Virgin Island season 2 has arrived with 12 adult virgins heading to Croatia for a three-week intimacy retreat, and the format stays close to the first run’s therapy-led model. The series keeps its focus on kindness and acceptance, not reality-TV conflict, while putting sexual anxiety in front of a much wider audience.
Series one was Channel 4’s most successful unscripted launch since records began, which explains why the second outing matters beyond curiosity value. This is a return built on a proven audience appetite for an unusually direct show about intimacy, not another generic dating format.
Bertie, Alex and Will
Bertie is 24 and says he is autistic and finds socialising difficult. Alex is 28 and believes he has erectile dysfunction, while Will is 30 and has experienced premature ejaculation. Those are not broad character sketches; they are the specific barriers the series is built around, and they give the new season a clear business case as well as a human one.
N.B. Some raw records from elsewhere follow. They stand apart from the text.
(** Client X holds room 1 for the whole day and asks for an hour in room 2:
    the premise of the first case of C2 holds, and the refusal is
    ClientTimeConflict, not ClientBookedElsewhere. *)
Lemma hourly_against_daily_elsewhere :
  (exists b,
      In b (clientOthersCreate
              (resolveIdentity
                 (Scenario.request 2 "x" "X" None (Some 20) (Some 2) "hourly" 400)
                 Scenario.dbDaily)
              Scenario.dbDaily)
      /\ isDaily (Booking.bookingType b) = true) /\
  postBookings "b2" 1
    (Some (Scenario.request 2 "x" "X" None (Some 20) (Some 2) "hourly" 400))
    Scenario.dbDaily
  = (jsonError 409 Msg.clientTimeConflict, Scenario.dbDaily) /\
  ~ RefusedFor
      (postBookings "b2" 1
         (Some (Scenario.request 2 "x" "X" None (Some 20) (Some 2) "hourly" 400))
         Scenario.dbDaily)
      ClientBookedElsewhere Scenario.dbDaily.
Proof.
  split; [|split].
  - exists Scenario.wholeDay. split; [left; reflexivity|reflexivity].
  - reflexivity.
  - intros (_ & H & _). vm_compute in H. discriminate H.
Qed.

Lemma client_cross_room_hourly_witness :
  RefusedFor
    (postBookings "b2" 1
       (Some (Scenario.request 2 "x" "X" None (Some 20) (Some 2) "hourly" 400))
       Scenario.dbDaily)
    ClientTimeConflict Scenario.dbDaily /\
  RefusedFor
    (postBookings "b2" 1
       (Some (Scenario.request 2 "x" "X" None (Some 22) (Some 2) "hourly" 400))
       Scenario.dbRoomOne)
    ClientTimeConflict Scenario.dbRoomOne /\
  snd (postBookings "b2" 1
         (Some (Scenario.request 2 "x" "X" None (Some 24) (Some 2) "hourly" 400))
         Scenario.dbRoomOne)
  = mkDb []
      [Scenario.roomOneMorning;
       Storage.newBooking "b2" 1
         (Scenario.request 2 "x" "X" None (Some 24) (Some 2) "hourly" 400)]
      [] /\
  postBookings "b2" 1
    (Some (Scenario.request 2 "x" "X" None (Some 24) (Some 2) "hourly"
             4000000000))
    Scenario.dbRoomOne
  = (jsonError 500 "Failed to create booking", Scenario.dbRoomOne) /\
  RefusedFor
    (putBookingEdit "b2" (EditBody.mk (Some 2) None None None None None)
       (mkDb [] [Scenario.roomOneMorning;
                 Scenario.stored "b2" 3 "x" "X" None (Some 22) (Some 2)
                   "hourly" 400] []))
    ClientTimeConflict
    (mkDb [] [Scenario.roomOneMorning;
              Scenario.stored "b2" 3 "x" "X" None (Some 22) (Some 2)
                "hourly" 400] []).
Proof.
  destruct client_cross_room_hourly as (Hcreate & Hedit & _).
  split; [|split; [|split; [|split]]].
  - apply (proj1 (Hcreate "b2" 1
             (Scenario.request 2 "x" "X" None (Some 20) (Some 2) "hourly" 400)
             Scenario.dbDaily eq_refl eq_refl)).
    exists Scenario.wholeDay. split; [left; reflexivity|reflexivity].
  - apply (proj1 (proj2 (Hcreate "b2" 1
             (Scenario.request 2 "x" "X" None (Some 22) (Some 2) "hourly" 400)
             Scenario.dbRoomOne eq_refl eq_refl))).
    exists Scenario.roomOneMorning. split; [left; reflexivity|].
    unfold HalfOpenOverlap. vm_compute. split; reflexivity.
  - destruct (Hcreate "b2" 1
                (Scenario.request 2 "x" "X" None (Some 24) (Some 2) "hourly" 400)
                Scenario.dbRoomOne eq_refl eq_refl) as (_ & _ & Hok).
    destruct Hok as [Hfit _].
    { intros b Hb. vm_compute in Hb. destruct Hb as [<-|[]].
      split; [reflexivity|]. unfold HalfOpenOverlap. vm_compute.
      intros [H _]. discriminate H. }
    rewrite (Hfit eq_refl). reflexivity.
  - destruct (Hcreate "b2" 1
                (Scenario.request 2 "x" "X" None (Some 24) (Some 2) "hourly"
                   4000000000)
                Scenario.dbRoomOne eq_refl eq_refl) as (_ & _ & Hok).
    apply Hok; [|reflexivity].
    intros b Hb. vm_compute in Hb. destruct Hb as [<-|[]].
    split; [reflexivity|]. unfold HalfOpenOverlap. vm_compute.
    intros [H _]. discriminate H.
  - apply (proj1 (proj2 (Hedit "b2"
             (EditBody.mk (Some 2) None None None None None)
             (mkDb [] [Scenario.roomOneMorning;
                       Scenario.stored "b2" 3 "x" "X" None (Some 22) (Some 2)
                         "hourly" 400] [])
             (Scenario.stored "b2" 3 "x" "X" None (Some 22) (Some 2) "hourly" 400)
             eq_refl eq_refl eq_refl))).
    exists Scenario.roomOneMorning. split; [left; reflexivity|].
    unfold HalfOpenOverlap. vm_compute. split; reflexivity.
Defined.

(** ** Who counts as the same client *)

Section SameClient.

Lemma phone_match (stored proposed : option string) :
  Js.truthyOpt proposed && Js.strictEqOpt stored proposed = true <->
  Js.truthyOpt proposed = true /\ stored = proposed.
Proof.
  rewrite andb_true_iff.
  destruct proposed as [s|]; simpl; [|intuition discriminate].
  destruct stored as [t|]; simpl.
  - destruct (String.eqb_spec t s); intuition congruence.
  - intuition discriminate.
Qed.

Lemma userBookingsCreate_In (data : InsertBooking.t) (all : list Booking.t)
    (b : Booking.t) :
  In b (userBookingsCreate data all) <->
  In b all /\
  (Booking.userId b = InsertBooking.userId data \/
   (Js.truthyOpt (InsertBooking.userPhone data) = true /\
    Booking.userPhone b = InsertBooking.userPhone data)).
Proof.
  unfold userBookingsCreate. rewrite filter_In, orb_true_iff, phone_match.
  rewrite String.eqb_eq. reflexivity.
Qed.

Lemma userBookingsEdit_In (booking : Booking.t) (all : list Booking.t)
    (b : Booking.t) :
  In b (userBookingsEdit booking all) <->
  In b all /\ Booking.id b <> Booking.id booking /\
  (Booking.userId b = Booking.userId booking \/
   (Js.truthyOpt (Booking.userPhone booking) = true /\
    Booking.userPhone b = Booking.userPhone booking)).
Proof.
  unfold userBookingsEdit.
  rewrite filter_In, andb_true_iff, orb_true_iff, phone_match, negb_true_iff.
  rewrite String.eqb_eq, String.eqb_neq. reflexivity.
Qed.

Lemma getBookingsByDate_In (date : string) (db : Db) (b : Booking.t) :
  In b (Storage.getBookingsByDate date db) <->
  In b (bookings db) /\ Booking.date b = date.
Proof.
  unfold Storage.getBookingsByDate. rewrite filter_In, String.eqb_eq.
  reflexivity.
Qed.

Lemma clientOthersCreate_In (data : InsertBooking.t) (db : Db) (b : Booking.t) :
  In b (clientOthersCreate data db) <->
  In b (bookings db) /\
  Booking.date b = InsertBooking.date data /\
  Booking.roomNumber b <> InsertBooking.roomNumber data /\
  (Booking.userId b = InsertBooking.userId data \/
   (Js.truthyOpt (InsertBooking.userPhone data) = true /\
    Booking.userPhone b = InsertBooking.userPhone data)).
Proof.
  unfold clientOthersCreate.
  rewrite filter_In, userBookingsCreate_In, getBookingsByDate_In.
  rewrite negb_true_iff, Z.eqb_neq. tauto.
Qed.

Lemma clientOthersEdit_In (booking : Booking.t) (p : EditPlan) (db : Db)
    (b : Booking.t) :
  In b (clientOthersEdit booking p db) <->
  In b (bookings db) /\
  Booking.date b = newDate p /\
  Booking.roomNumber b <> newRoom p /\
  Booking.id b <> Booking.id booking /\
  (Booking.userId b = Booking.userId booking \/
   (Js.truthyOpt (Booking.userPhone booking) = true /\
    Booking.userPhone b = Booking.userPhone booking)).
Proof.
  unfold clientOthersEdit.
  rewrite filter_In, userBookingsEdit_In, getBookingsByDate_In.
  rewrite negb_true_iff, Z.eqb_neq. tauto.
Qed.

End SameClient.

(** C10. In create and in edit the bookings a proposal is compared with
    across rooms are those of the date, in another room, whose userId is the
    proposal's or whose userPhone equals the proposal's non-empty userPhone
    (create: the phone after normalisation and identity resolution; edit:
    the phone of the stored booking, the edited booking itself left out).
    So a booking under another userId with the same stored phone causes
    the client refusals, and a proposal with an empty or absent phone is
    matched by userId only. *)
Theorem same_client_by_id_or_phone :
  (forall (parsed : InsertBooking.t) (db : Db) (b : Booking.t),
      let data := resolveIdentity parsed db in
      In b (clientOthersCreate data db) <->
      In b (bookings db) /\
      Booking.date b = InsertBooking.date parsed /\
      Booking.roomNumber b <> InsertBooking.roomNumber parsed /\
      (Booking.userId b = InsertBooking.userId data \/
       (Js.truthyOpt (InsertBooking.userPhone data) = true /\
        Booking.userPhone b = InsertBooking.userPhone data))) /\
  (forall (booking : Booking.t) (req : EditBody.t) (db : Db) (b : Booking.t),
      let p := planEdit booking req in
      In b (clientOthersEdit booking p db) <->
      In b (bookings db) /\
      Booking.date b = newDate p /\
      Booking.roomNumber b <> newRoom p /\
      Booking.id b <> Booking.id booking /\
      (Booking.userId b = Booking.userId booking \/
       (Js.truthyOpt (Booking.userPhone booking) = true /\
        Booking.userPhone b = Booking.userPhone booking))) /\
  (forall (uuid : string) (now : Z) (parsed : InsertBooking.t) (db : Db)
          (b : Booking.t),
      let data := resolveIdentity parsed db in
      let run := postBookings uuid now (Some parsed) db in
      roomCheckCreate data db = (Continue tt, db) ->
      In b (bookings db) ->
      Booking.date b = InsertBooking.date parsed ->
      Booking.roomNumber b <> InsertBooking.roomNumber parsed ->
      Js.truthyOpt (InsertBooking.userPhone data) = true ->
      Booking.userPhone b = InsertBooking.userPhone data ->
      (isDaily (InsertBooking.bookingType parsed) = true ->
       RefusedFor run ClientBookedElsewhere db) /\
      (isDaily (InsertBooking.bookingType parsed) = false ->
       isDaily (Booking.bookingType b) = true \/
       HalfOpenOverlap (createStart parsed) (createEnd parsed) b ->
       RefusedFor run ClientTimeConflict db)) /\
  (forall (id : string) (req : EditBody.t) (db : Db) (booking b : Booking.t),
      let p := planEdit booking req in
      let run := putBookingEdit id req db in
      Storage.getBooking id db = Some booking ->
      roomCheckEdit booking p db = (Continue tt, db) ->
      In b (bookings db) ->
      Booking.date b = newDate p ->
      Booking.roomNumber b <> newRoom p ->
      Booking.id b <> Booking.id booking ->
      Js.truthyOpt (Booking.userPhone booking) = true ->
      Booking.userPhone b = Booking.userPhone booking ->
      (isDaily (newType p) = true ->
       RefusedFor run ClientBookedElsewhere db) /\
      (isDaily (newType p) = false ->
       isDaily (Booking.bookingType b) = true \/
       HalfOpenOverlap (editStart p) (editEnd p) b ->
       RefusedFor run ClientTimeConflict db)) /\
  (forall (parsed : InsertBooking.t) (db : Db) (b : Booking.t),
      let data := resolveIdentity parsed db in
      Js.truthyOpt (InsertBooking.userPhone data) = false ->
      In b (clientOthersCreate data db) ->
      Booking.userId b = InsertBooking.userId data) /\
  (forall (booking : Booking.t) (req : EditBody.t) (db : Db) (b : Booking.t),
      Js.truthyOpt (Booking.userPhone booking) = false ->
      In b (clientOthersEdit booking (planEdit booking req) db) ->
      Booking.userId b = Booking.userId booking).
Proof.
  split; [|split; [|split; [|split; [|split]]]].
  - intros parsed db b data. rewrite clientOthersCreate_In.
    destruct (resolveIdentity_schedule parsed db) as (Hr & Hd & _).
    fold data in Hr, Hd. rewrite Hr, Hd. reflexivity.
  - intros booking req db b p. apply clientOthersEdit_In.
  - intros uuid now parsed db b data run Hroom Hin Hdate Hother Hph Heq.
    destruct (resolveIdentity_schedule parsed db) as (Hr & Hd & Ht & _).
    fold data in Hr, Hd, Ht.
    assert (Hmem : In b (clientOthersCreate data db)).
    { apply clientOthersCreate_In. rewrite Hr, Hd. tauto. }
    split.
    + intros Hty. unfold run. rewrite postBookings_run. cbv zeta. fold data.
      rewrite Hroom, clientCheckCreate_run. cbv zeta. rewrite Ht, Hty.
      assert (Hne : Js.nonEmpty (clientOthersCreate data db) = true).
      { apply nonEmpty_true. intros E. rewrite E in Hmem. exact Hmem. }
      rewrite Hne. now apply Refused_for with Msg.clientBookedElsewhere.
    + intros Hty Hcase. unfold run.
      rewrite (postBookings_client_decision uuid now parsed db Hty Hroom).
      fold data.
      assert (Hex : existsb (fun b => isDaily (Booking.bookingType b))
                      (clientOthersCreate data db)
                    || existsb (overlaps (createStart parsed) (createEnd parsed))
                         (clientOthersCreate data db) = true).
      { apply orb_true_iff. destruct Hcase as [Hdl|Hov]; [left|right];
          apply existsb_exists; exists b; split; auto.
        now apply overlaps_spec. }
      rewrite Hex. now apply Refused_for with Msg.clientTimeConflict.
  - intros id req db booking b p run Hfound Hroom Hin Hdate Hother Hid Hph Heq.
    assert (Hmem : In b (clientOthersEdit booking p db)).
    { apply clientOthersEdit_In. tauto. }
    split.
    + intros Hty. unfold run.
      rewrite (putBookingEdit_run id req db booking Hfound). cbv zeta. fold p.
      rewrite Hroom, clientCheckEdit_run. cbv zeta. rewrite Hty.
      assert (Hne : Js.nonEmpty (clientOthersEdit booking p db) = true).
      { apply nonEmpty_true. intros E. rewrite E in Hmem. exact Hmem. }
      rewrite Hne. now apply Refused_for with Msg.clientBookedElsewhere.
    + intros Hty Hcase. unfold run.
      rewrite (putBookingEdit_client_decision id req db booking Hfound Hty Hroom).
      fold p.
      assert (Hex : existsb (fun b => isDaily (Booking.bookingType b))
                      (clientOthersEdit booking p db)
                    || existsb (overlaps (editStart p) (editEnd p))
                         (clientOthersEdit booking p db) = true).
      { apply orb_true_iff. destruct Hcase as [Hd|Hov]; [left|right];
          apply existsb_exists; exists b; split; auto.
        now apply overlaps_spec. }
      rewrite Hex. now apply Refused_for with Msg.clientTimeConflict.
  - intros parsed db b data Hph Hmem.
    apply clientOthersCreate_In in Hmem as (_ & _ & _ & [H|[H _]]);
      [exact H|congruence].
  - intros booking req db b Hph Hmem.
    apply clientOthersEdit_In in Hmem as (_ & _ & _ & _ & [H|[H _]]);
      [exact H|congruence].
Qed.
Callum, 21, spends an average of 16 hours a day gaming since losing his father, and Joy, 22, associates sex and sin with her Christian upbringing. Joy also said she believed the vaginismus she struggles with was a curse from God, which puts the show’s premise in sharper relief: the retreat is less about spectacle than about whether these participants can move past deeply personal blocks on camera.
Phones, books and MP3s
Cast members were not allowed to bring phones, and they could not access them even when cameras stopped rolling. They were allowed one phone call each week, and Ed said each cast member had to "nominate" one person before heading into the show for that call. That rule keeps the retreat isolated, but it also limits the outside contact that might normally soften the pressure of filming.
Joy said she brought "some books", that she would "read here and there", and that she had "a little MP3 player which was my lifeline". She said she put about 200 songs on it and would return to her tent in the evenings to dance around to music, while cast members could also "put on a bit of Taylor Swift" and "have a dance" at dinner.
What Season 2 changes
Each cast member received their own bedroom, and no cast member was allowed to enter another cast member’s room. That kind of control matters because the show’s selling point is not chaos but the managed conditions of vulnerability: private space, structured contact, and expert guidance from sex therapists and professional surrogate partners.
Ed said he did not always need the weekly call because he felt "comfortable with everyone", which is about as close as this series gets to a practical payoff. The second season is worth watching because it keeps testing whether a tightly controlled retreat can produce real change without turning the participants into collateral for easy television.